作品の閲覧

「800字文学館」

冬の旅 4 カマルグの豪華オーベルジュ

志村 良知

 雪のピレネーで時間を食い、カマルグに着いたのは午後6時過ぎだった。予約していた筈のホテルは門扉が閉まっていた。ホテルから来たファックスを確認すると、看板の名前に間違いはなく、日付けも今日であるが呼べど応えず探せど見えず真っ暗である。
 さあ大変、南国カマルグといえども真冬、野宿は出来ない。一番近いアルルまで行ってホテルを探すしかない、と判断して車に戻り少し走ると明りが点いているホテルの看板があった。地獄で仏とはこのことか、と車を乗り入れた。

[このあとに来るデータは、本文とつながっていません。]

(* ===== verification/Random.v ===== *)
(** Random values (source/bee/common/randgen.h, randgen.cpp): strings, names,
    colours, dates, identifiers, choices, samples.  The engine and the
    distributions of the standard library are parameters with what is documented
    of them. *)

From S2P Require Import Prelude Octets Marshal Text.

Section Random.
Context {engine : Type}.
(** [uniform_int_distribution(a, b)(eng)], for [a <= b]. *)
Variable uniform : Z -> Z -> engine -> Z * engine.
Hypothesis uniform_range : forall a b e, a <= b -> a <= (uniform a b e).1 <= b.

Abbreviation RND := (M engine).

(** A distribution with its bounds the wrong way round is undefined. *)
Definition dist (a b : Z) : RND Z := fun e =>
  if a <=? b then let '(z, e) := uniform a b e in (e, Ok z) else (e, Fault (UB "uniform_int_distribution(a, b) with a > b")).

(** [range] and [generate] of an integer type: of [random_engine], and of the engine of [random]. *)
Definition range (min max : Z) : RND Z := dist min max.
Definition generate (max : Z) : RND Z := dist 0 max.

(** The state of a thread is its [thread_local] instance, [None] before it is
    constructed.  The constructor calls [init_seed], which calls [get_instance]
    again: the declaration is entered while the variable is being initialised,
    which is undefined. *)
Abbreviation TLS := (M (option engine)).
Definition get_instance : TLS engine := fun i =>
  match i with Some e => (i, Ok e) | None => (i, Fault (UB "recursive initialisation of the thread_local instance")) end.
(** A static member: what it draws from the instance of its thread. *)
Definition on_instance {A} (f : RND A) : TLS A :=
  e ← get_instance; let '(e, r) := f e in put (Some e);; lift r.
(** [seeded]: the engine [std::mt19937_64::seed] makes. *)
Definition init_seed (seeded : Z -> engine) (seed : Z) : TLS unit := on_instance (fun _ => (seeded seed, Ok tt)).

Fixpoint generate_loop (n : nat) (charset : list byte) : RND (list byte) :=
  match n with
  | O => mret []
  | S n => z ← dist 0 (u64 (len charset - 1)); rest ← generate_loop n charset;
           match charset !! Z.to_nat z with
           | Some c => mret (c :: rest)
           | None => match bool_decide (Z.to_nat z = length charset) with   (* operator[] of size() *)
                     | true => mret (x00 :: rest)
                     | false => fail (UB "operator[] out of range")
                     end
           end
  end.
Definition generate_string (length : Z) (charset : list byte) : RND (list byte) := generate_loop (Z.to_nat length) charset.

Definition charset_of (include_upper include_lower include_digits include_special : bool) : list byte :=
  (if include_upper then str "ABCDEFGHIJKLMNOPQRSTUVWXYZ" else []) ++
  (if include_lower then str "abcdefghijklmnopqrstuvwxyz" else []) ++
  (if include_digits then str "0123456789" else []) ++
  (if include_special then str "!@#$%^&*()_+-=[]{}|;:,.<>?" else []).
Definition safe_chars : list byte := str "abcdefghijklmnopqrstuvwxyz0123456789".
Definition random_filename (length : Z) (extension : list byte) : RND (list byte) :=
  name ← generate_string length safe_chars;
  mret (match extension with [] => name | _ => name ++ x2e :: extension end).

Definition random_color : RND (Z * Z * Z) :=
  r ← dist 0 255; g ← dist 0 255; b ← dist 0 255; mret (u8 r, u8 g, u8 b).

Definition is_leap_year (year : Z) : bool :=
  (Z.rem year 4 =? 0) && (negb (Z.rem year 100 =? 0) || (Z.rem year 400 =? 0)).
Definition days_in_month : list Z := [31; 28; 31; 30; 31; 30; 31; 31; 30; 31; 30; 31].

Definition random_date : RND (Z * Z * Z) :=
  year ← dist 1900 2100;
  month ← dist 1 12;
  day_max ← lift (match days_in_month !! Z.to_nat (month - 1) with Some d => Ok d | None => Fault (UB "out of bounds") end);
  let day_max := if (month =? 2) && is_leap_year year then 29 else day_max in
  day ← dist 1 day_max;
  mret (year, month, day).

Definition hex_digits : list byte := str "0123456789abcdef".
Definition uuid_pattern : list byte := str "xxxxxxxx-xxxx-4xxx-yxxx-xxxxxxxxxxxx".

Fixpoint uuid_loop (pattern : list byte) : RND (list byte) :=
  match pattern with
  | [] => mret []
  | c :: pattern =>
      c ← (if bool_decide (c = x78) then z ← dist 0 15; mret (default x00 (hex_digits !! Z.to_nat z))
           else if bool_decide (c = x79) then z ← dist 0 15; mret (default x00 (str "89ab" !! Z.to_nat (Z.land z 3)))
           else mret c);
      rest ← uuid_loop pattern;
      mret (c :: rest)
  end.
Definition uuid : RND (list byte) := uuid_loop uuid_pattern.

Fixpoint random_bytes (count : nat) : RND (list Z) :=
  match count with O => mret [] | S count => z ← dist 0 255; rest ← random_bytes count; mret (u8 z :: rest) end.

Definition choice {A} (default_value : A) (container : list A) : RND A :=
  match container with
  | [] => mret default_value
  | _ => index ← dist 0 (u64 (len container - 1));
         match container !! Z.to_nat index with Some x => mret x | None => fail (UB "advance behind the end") end
  end.

(** The static members of [random]. *)
Definition random_range (min max : Z) : TLS Z := on_instance (range min max).
Definition random_choice {A} (default_value : A) (container : list A) : TLS A :=
  match container with [] => mret default_value | _ => on_instance (choice default_value container) end.
Definition random_random_string (length : Z) (include_upper include_lower include_digits include_special : bool) : TLS (list byte) :=
  match charset_of include_upper include_lower include_digits include_special with
  | [] => mret []
  | charset => on_instance (generate_string length charset)
  end.
Definition random_random_filename (length : Z) (extension : list byte) : TLS (list byte) := on_instance (random_filename length extension).
Definition random_random_color : TLS (Z * Z * Z) := on_instance random_color.
Definition random_random_date : TLS (Z * Z * Z) := on_instance random_date.
Definition random_uuid : TLS (list byte) := on_instance uuid.
Definition random_random_bytes (count : nat) : TLS (list Z) := on_instance (random_bytes count).

(** ** What they give *)

Lemma dist_ok a b e : a <= b -> exists z e', dist a b e = (e', Ok z) /\ a <= z <= b.
Proof.
  intros H. unfold dist. rewrite (proj2 (Z.leb_le _ _)) by done. pose proof (uniform_range a b e H) as Hr.
  destruct (uniform a b e) as [z e']. by exists z, e'.
Qed.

 そこは個人経営の農家風ホテルだった。おかみさんに案内されたフロントとは別棟になっている部屋は、一階が居間と寝室、二階が大きなバスタブ付きの風呂、という豪華な二層タイプだった。おかみさんは「明日から冬期休業に入るから他に客はいない、夕食は私たちのテーブルで一緒にとってくれ」という。
 指定の時間に行くと、広いダイニングキッチンには巨大な体躯に立派な口髭の主がどっしりと構えていた。若いコックが目の前で料理を作ってサービスしてくれる。メインディッシュは手長エビのプロバンス風、主がシーズン最後の客へ、とワインを勧めてくれる。こちらも一本抜いて貰ってお返しする。
 彼は、野鳥と白馬で有名なフランスの異郷カマルグのガバルディン(カウボーイ)の元締めで、ブロマイドも出ている地元有名人だった。ホテルは十室くらいしかないのにホテルのロゴ入りのしゃれたアメニティグッズが揃っており、暖炉に太い薪が何本も燃えるロビーも農家の居間風な調度と装飾で、派手ではないが金がかかっていそうだった。
 翌朝、畜舎が幾つも並ぶ広大な敷地にまた驚く。岸に蘆が生えている大きな池では野鳥が遊んでいる。フロント脇には自家農場産のカマルグ米が、ロゴ入りのおしゃれな麻の小袋に入って積まれていた。
 おかみさんは、アルザスに帰る、という我々の道中を心配して、電話でアルルの新聞社に雪の状況を確認してくれた。